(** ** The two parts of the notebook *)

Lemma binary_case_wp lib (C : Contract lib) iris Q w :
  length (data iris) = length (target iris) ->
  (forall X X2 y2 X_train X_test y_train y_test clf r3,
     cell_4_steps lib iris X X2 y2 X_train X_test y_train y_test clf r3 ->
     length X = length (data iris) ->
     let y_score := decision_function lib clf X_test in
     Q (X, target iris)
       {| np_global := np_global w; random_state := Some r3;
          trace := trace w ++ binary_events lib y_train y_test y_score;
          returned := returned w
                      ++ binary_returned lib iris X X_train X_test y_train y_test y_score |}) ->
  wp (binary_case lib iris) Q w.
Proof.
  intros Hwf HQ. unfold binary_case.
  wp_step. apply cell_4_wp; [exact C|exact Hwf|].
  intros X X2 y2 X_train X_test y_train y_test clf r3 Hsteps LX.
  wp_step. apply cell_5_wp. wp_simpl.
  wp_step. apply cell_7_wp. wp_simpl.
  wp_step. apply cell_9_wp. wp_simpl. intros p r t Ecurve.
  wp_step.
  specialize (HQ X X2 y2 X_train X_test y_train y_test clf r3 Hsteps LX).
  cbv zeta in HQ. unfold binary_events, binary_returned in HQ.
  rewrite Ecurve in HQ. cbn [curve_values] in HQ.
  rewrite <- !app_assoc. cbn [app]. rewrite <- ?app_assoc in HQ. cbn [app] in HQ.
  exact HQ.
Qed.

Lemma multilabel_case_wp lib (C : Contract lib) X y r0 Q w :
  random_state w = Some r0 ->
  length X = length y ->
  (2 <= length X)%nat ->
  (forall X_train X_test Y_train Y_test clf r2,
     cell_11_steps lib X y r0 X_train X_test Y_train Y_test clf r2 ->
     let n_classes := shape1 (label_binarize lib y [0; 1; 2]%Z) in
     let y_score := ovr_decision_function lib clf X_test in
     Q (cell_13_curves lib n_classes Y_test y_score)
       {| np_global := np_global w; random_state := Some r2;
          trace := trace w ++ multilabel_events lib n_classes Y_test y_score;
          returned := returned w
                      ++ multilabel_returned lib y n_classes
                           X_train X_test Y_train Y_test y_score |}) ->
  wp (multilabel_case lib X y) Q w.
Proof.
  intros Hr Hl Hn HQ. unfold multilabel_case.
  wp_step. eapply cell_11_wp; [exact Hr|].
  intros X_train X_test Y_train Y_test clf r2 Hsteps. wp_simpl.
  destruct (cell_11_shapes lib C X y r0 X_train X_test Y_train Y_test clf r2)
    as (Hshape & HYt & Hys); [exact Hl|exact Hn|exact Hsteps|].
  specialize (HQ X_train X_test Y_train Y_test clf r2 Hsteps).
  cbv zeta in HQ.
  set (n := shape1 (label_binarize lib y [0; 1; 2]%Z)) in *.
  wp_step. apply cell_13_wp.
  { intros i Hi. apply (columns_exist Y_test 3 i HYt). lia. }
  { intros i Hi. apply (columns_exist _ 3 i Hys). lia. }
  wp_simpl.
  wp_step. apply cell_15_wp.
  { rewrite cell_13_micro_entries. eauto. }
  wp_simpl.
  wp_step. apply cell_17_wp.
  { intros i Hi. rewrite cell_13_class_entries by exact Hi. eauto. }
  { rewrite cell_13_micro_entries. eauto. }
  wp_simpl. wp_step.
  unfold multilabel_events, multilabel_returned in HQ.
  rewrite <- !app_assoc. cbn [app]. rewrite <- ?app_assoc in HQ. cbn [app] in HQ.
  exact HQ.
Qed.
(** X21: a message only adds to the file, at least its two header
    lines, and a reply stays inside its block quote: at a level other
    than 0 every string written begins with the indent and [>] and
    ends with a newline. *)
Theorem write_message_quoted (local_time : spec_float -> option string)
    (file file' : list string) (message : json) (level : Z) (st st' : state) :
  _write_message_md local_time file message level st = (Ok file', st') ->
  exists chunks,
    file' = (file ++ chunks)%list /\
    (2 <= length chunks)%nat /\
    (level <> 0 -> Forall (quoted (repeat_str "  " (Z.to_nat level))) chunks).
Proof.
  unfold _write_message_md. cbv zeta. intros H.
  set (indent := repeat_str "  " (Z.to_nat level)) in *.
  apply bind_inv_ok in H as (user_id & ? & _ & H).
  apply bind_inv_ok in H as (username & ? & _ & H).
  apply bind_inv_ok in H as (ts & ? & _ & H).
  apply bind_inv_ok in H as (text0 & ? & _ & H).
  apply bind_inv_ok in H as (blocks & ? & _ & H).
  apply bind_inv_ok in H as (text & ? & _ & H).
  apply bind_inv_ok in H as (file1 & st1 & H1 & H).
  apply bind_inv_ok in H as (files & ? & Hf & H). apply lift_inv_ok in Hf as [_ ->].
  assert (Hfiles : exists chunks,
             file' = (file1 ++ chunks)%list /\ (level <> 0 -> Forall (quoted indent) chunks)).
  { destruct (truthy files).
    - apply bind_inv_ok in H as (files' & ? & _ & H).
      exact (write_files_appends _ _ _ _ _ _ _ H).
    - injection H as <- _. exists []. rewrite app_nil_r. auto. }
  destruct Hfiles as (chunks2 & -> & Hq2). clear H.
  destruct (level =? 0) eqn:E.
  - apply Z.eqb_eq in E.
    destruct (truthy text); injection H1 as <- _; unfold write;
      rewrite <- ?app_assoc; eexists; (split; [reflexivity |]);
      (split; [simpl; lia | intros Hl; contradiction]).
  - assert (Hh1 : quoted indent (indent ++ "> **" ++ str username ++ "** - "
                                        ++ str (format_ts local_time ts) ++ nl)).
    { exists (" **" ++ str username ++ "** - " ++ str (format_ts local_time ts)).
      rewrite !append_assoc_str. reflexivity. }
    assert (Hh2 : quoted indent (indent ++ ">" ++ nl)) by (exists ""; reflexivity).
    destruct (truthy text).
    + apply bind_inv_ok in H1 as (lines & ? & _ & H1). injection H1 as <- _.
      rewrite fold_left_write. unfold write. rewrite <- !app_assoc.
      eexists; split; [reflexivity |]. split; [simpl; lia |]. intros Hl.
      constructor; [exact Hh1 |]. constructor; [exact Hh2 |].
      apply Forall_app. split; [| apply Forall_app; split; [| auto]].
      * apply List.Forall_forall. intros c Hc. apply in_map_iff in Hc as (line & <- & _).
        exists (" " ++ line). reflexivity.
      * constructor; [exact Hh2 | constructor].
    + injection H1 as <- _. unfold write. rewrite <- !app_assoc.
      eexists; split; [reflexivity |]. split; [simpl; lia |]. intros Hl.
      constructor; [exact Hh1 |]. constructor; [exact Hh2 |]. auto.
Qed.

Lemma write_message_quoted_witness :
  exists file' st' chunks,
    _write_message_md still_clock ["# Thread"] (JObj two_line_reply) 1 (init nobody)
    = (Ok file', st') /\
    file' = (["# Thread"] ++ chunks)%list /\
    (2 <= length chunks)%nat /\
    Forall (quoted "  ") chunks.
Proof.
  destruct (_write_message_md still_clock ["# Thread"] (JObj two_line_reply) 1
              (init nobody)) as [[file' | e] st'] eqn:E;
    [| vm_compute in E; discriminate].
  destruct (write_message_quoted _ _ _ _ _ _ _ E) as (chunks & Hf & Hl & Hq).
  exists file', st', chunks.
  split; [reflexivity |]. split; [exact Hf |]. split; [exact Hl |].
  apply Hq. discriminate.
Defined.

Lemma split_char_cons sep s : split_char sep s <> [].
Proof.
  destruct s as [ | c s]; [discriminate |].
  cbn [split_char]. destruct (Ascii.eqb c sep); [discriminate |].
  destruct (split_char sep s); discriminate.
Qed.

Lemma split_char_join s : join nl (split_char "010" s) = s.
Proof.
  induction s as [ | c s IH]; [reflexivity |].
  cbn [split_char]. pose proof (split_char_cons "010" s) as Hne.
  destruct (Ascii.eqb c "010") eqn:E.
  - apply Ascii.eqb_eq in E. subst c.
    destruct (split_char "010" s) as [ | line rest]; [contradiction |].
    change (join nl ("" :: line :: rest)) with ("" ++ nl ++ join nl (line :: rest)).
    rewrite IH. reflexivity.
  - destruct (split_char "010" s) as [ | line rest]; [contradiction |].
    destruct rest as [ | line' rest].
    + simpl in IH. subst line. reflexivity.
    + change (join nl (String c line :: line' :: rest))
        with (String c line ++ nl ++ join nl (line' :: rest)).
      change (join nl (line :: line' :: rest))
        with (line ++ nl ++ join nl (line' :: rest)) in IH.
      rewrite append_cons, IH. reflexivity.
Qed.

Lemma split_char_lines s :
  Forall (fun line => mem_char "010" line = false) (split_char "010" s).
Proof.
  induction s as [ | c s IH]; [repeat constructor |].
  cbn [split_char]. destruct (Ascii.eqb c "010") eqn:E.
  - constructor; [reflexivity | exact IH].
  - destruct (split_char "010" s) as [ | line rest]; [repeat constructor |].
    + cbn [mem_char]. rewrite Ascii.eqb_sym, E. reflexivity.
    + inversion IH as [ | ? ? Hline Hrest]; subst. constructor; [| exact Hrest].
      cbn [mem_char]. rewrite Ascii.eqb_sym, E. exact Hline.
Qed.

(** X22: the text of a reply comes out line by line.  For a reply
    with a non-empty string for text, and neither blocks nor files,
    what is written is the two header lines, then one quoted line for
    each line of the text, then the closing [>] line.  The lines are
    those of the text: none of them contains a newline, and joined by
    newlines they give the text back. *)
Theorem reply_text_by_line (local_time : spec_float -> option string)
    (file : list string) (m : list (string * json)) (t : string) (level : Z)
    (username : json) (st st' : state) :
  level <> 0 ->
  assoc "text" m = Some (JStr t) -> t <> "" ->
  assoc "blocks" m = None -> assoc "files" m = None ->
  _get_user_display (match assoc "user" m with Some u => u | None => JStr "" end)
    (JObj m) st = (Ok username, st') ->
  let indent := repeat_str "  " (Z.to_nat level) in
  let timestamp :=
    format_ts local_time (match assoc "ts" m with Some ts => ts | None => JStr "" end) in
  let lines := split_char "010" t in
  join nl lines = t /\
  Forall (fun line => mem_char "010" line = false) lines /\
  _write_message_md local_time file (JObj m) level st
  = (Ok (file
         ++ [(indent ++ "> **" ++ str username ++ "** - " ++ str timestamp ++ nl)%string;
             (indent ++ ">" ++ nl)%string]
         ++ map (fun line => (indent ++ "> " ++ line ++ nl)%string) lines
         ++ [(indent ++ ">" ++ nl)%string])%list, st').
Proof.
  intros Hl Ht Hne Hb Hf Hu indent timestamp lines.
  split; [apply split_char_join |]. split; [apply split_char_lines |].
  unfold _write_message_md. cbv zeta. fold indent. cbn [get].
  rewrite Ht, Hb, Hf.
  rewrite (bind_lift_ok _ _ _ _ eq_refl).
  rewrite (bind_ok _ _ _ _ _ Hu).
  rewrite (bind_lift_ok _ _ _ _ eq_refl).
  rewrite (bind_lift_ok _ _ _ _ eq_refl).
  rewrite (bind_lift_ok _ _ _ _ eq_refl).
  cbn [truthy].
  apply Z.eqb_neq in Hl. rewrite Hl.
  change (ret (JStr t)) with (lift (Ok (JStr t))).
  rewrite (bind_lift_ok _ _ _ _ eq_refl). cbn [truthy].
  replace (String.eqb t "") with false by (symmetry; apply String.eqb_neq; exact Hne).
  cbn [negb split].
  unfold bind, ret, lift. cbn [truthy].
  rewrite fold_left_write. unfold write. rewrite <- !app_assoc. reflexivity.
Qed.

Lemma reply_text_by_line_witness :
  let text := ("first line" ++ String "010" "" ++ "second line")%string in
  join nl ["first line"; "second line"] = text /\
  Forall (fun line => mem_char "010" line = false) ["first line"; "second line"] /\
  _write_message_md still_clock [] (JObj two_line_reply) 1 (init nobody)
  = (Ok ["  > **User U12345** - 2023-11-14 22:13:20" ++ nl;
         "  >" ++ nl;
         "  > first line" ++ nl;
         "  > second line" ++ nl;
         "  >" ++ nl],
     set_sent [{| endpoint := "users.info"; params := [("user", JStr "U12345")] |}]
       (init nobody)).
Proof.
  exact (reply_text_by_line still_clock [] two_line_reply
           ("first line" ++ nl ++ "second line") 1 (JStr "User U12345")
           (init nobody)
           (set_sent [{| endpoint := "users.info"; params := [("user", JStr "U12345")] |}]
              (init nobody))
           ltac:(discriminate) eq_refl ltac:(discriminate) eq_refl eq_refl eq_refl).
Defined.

**What is being asked**
Once you reach the line with "apply bind_inv_ok in H as (username" in the data above, copy it and every line after it exactly, up to and including the line with "exists file' st'".

**Written reply**
  apply bind_inv_ok in H as (username & ? & _ & H).
  apply bind_inv_ok in H as (ts & ? & _ & H).
  apply bind_inv_ok in H as (text0 & ? & _ & H).
  apply bind_inv_ok in H as (blocks & ? & _ & H).
  apply bind_inv_ok in H as (text & ? & _ & H).
  apply bind_inv_ok in H as (file1 & st1 & H1 & H).
  apply bind_inv_ok in H as (files & ? & Hf & H). apply lift_inv_ok in Hf as [_ ->].
  assert (Hfiles : exists chunks,
             file' = (file1 ++ chunks)%list /\ (level <> 0 -> Forall (quoted indent) chunks)).
  { destruct (truthy files).
    - apply bind_inv_ok in H as (files' & ? & _ & H).
      exact (write_files_appends _ _ _ _ _ _ _ H).
    - injection H as <- _. exists []. rewrite app_nil_r. auto. }
  destruct Hfiles as (chunks2 & -> & Hq2). clear H.
  destruct (level =? 0) eqn:E.
  - apply Z.eqb_eq in E.
    destruct (truthy text); injection H1 as <- _; unfold write;
      rewrite <- ?app_assoc; eexists; (split; [reflexivity |]);
      (split; [simpl; lia | intros Hl; contradiction]).
  - assert (Hh1 : quoted indent (indent ++ "> **" ++ str username ++ "** - "
                                        ++ str (format_ts local_time ts) ++ nl)).
    { exists (" **" ++ str username ++ "** - " ++ str (format_ts local_time ts)).
      rewrite !append_assoc_str. reflexivity. }
    assert (Hh2 : quoted indent (indent ++ ">" ++ nl)) by (exists ""; reflexivity).
    destruct (truthy text).
    + apply bind_inv_ok in H1 as (lines & ? & _ & H1). injection H1 as <- _.
      rewrite fold_left_write. unfold write. rewrite <- !app_assoc.
      eexists; split; [reflexivity |]. split; [simpl; lia |]. intros Hl.
      constructor; [exact Hh1 |]. constructor; [exact Hh2 |].
      apply Forall_app. split; [| apply Forall_app; split; [| auto]].
      * apply List.Forall_forall. intros c Hc. apply in_map_iff in Hc as (line & <- & _).
        exists (" " ++ line). reflexivity.
      * constructor; [exact Hh2 | constructor].
    + injection H1 as <- _. unfold write. rewrite <- !app_assoc.
      eexists; split; [reflexivity |]. split; [simpl; lia |]. intros Hl.
      constructor; [exact Hh1 |]. constructor; [exact Hh2 |]. auto.
Qed.

Lemma write_message_quoted_witness :
  exists file' st' chunks,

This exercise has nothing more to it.